I quit document review in mid February, 2013 and officially established my law firm, Tingen & Williams, PLLC. Since I still didn’t have any clients I actually had time to write up some contracts that I made available on docracy.com and I published an e-book on Trademark Law at amazon.com. My first clients came from those two projects.
I was still having trouble getting enough clients to make any money, so I reached out to a local nonprofit and asked if I could help with some pro bono immigration cases to get my name out. I remember thinking, “I’m fluent in Spanish. How hard could it be?”
Shortly after I reached out, the attorney in charge of the pro bono work called me back and told me that he was changing firms and wouldn’t be able to manage the pro bono work moving forward. He asked if I would be willing to take on his caseload and he told me that if I did I could switch some of the cases over to a fee-paying basis.

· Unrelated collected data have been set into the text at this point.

(** * prsr: the streaming tokenizer of [token.c]

    A shallow embedding of [token.c] (the scanner proper, its bracket
    bit-stack, the template-literal resumption flags and the
    expression-context oracle), followed by the statements about it.

    Conventions of the embedding.
    - A C [char] is a [Z] holding the value of a signed char
      ([-128 .. 127]); the test [c < 0] of the literal scanner is kept as
      written.
    - C [int] values (offsets, lengths, line numbers, return codes) are
      [Z]; no buffer is anywhere near [2^31] bytes, so no wrap-around
      occurs.
    - [uint32_t] stack words are [Z] in [0 .. 2^32), bit operations are
      those of [Z].
    - The memory [d->buf] points to is a [list Z]; a read past the end of
      the list yields NUL.
    - The oracle [tv.check(tv.context)] may change its context, so it is a
      function from the context to the returned [int] and the new
      context. *)

From Stdlib Require Import ZArith List Bool Ascii String Lia.
Import ListNotations.
Open Scope Z_scope.

(** ** Characters and <ctype.h> *)

(** The signed-char value of a character constant. *)
Definition ch (a : ascii) : Z :=
  let n := Z.of_N (N_of_ascii a) in
  if n <? 128 then n else n - 256.

(** The bytes of a string constant, without its terminator. *)
Fixpoint bytes (s : string) : list Z :=
  match s with
  | EmptyString => []
  | String a s' => ch a :: bytes s'
  end.

(** A NUL-terminated C string in memory. *)
Definition cstr (s : string) : list Z := bytes s ++ [0].

Arguments ch a%_char.
Arguments bytes s%_string.
Arguments cstr s%_string.

Definition NL : Z := 10.
Definition BACKSLASH : Z := 92.
Definition SQUOTE : Z := 39.
Definition DQUOTE : Z := 34.

Definition isspace (c : Z) : bool := ((9 <=? c) && (c <=? 13)) || (c =? 32).
Definition isalpha (c : Z) : bool :=
  ((65 <=? c) && (c <=? 90)) || ((97 <=? c) && (c <=? 122)).
Definition isdigit (c : Z) : bool := (48 <=? c) && (c <=? 57).
Definition isalnum (c : Z) : bool := isalpha c || isdigit c.

(** Modelled from the spec: [isnum] comes from [utils.h], which is not
    among the sources; the spec calls it "an ASCII digit". *)
Definition isnum (c : Z) : bool := isdigit c.

(** [strchr(s, c) != NULL]: the terminator of [s] is part of the search,
    as in C. *)
Definition strchr (s : string) (c : Z) : bool :=
  existsb (Z.eqb c) (cstr s).
Arguments strchr s%_string c.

And that’s how I went from about 10 clients to 180 clients in one day.
Managing Clients Through Technology
I became very busy and I had to figure out how to juggle a giant caseload while learning about immigration law and learning to be a lawyer. Because of my technology expertise I was able to setup an online client and document management system that helped me make a smooth transition from ten clients to hundreds of clients. I used the same tools I had developed for my users at Pixel Pro Quo; it was exciting for me to use tools I had created for other attorneys and see how well they worked for me personally.
Without the technology that I use, there’s no way that I would have been able to do what I did. After a year I had resolved more than half of the 180 matters. And now, after having served more than a thousand clients, I still use the same tools to manage my caseload today.
Where I’m at Now
Even though I’ve spent a lot of time with immigration law, I’ve continued to grow and develop my client base for trademark law, internet law, web development and practice management. Because of my multidisciplinary interests and skill set, I’ve started to reach out to see how I can help other business owners achieve success by leveraging technology in their business.
And that’s what this blog is about.
My hope is that by sharing my story and my experiences I can help people like you start your own business (or grow your existing business) and be successful by building a strong brand with the help of both law and technology.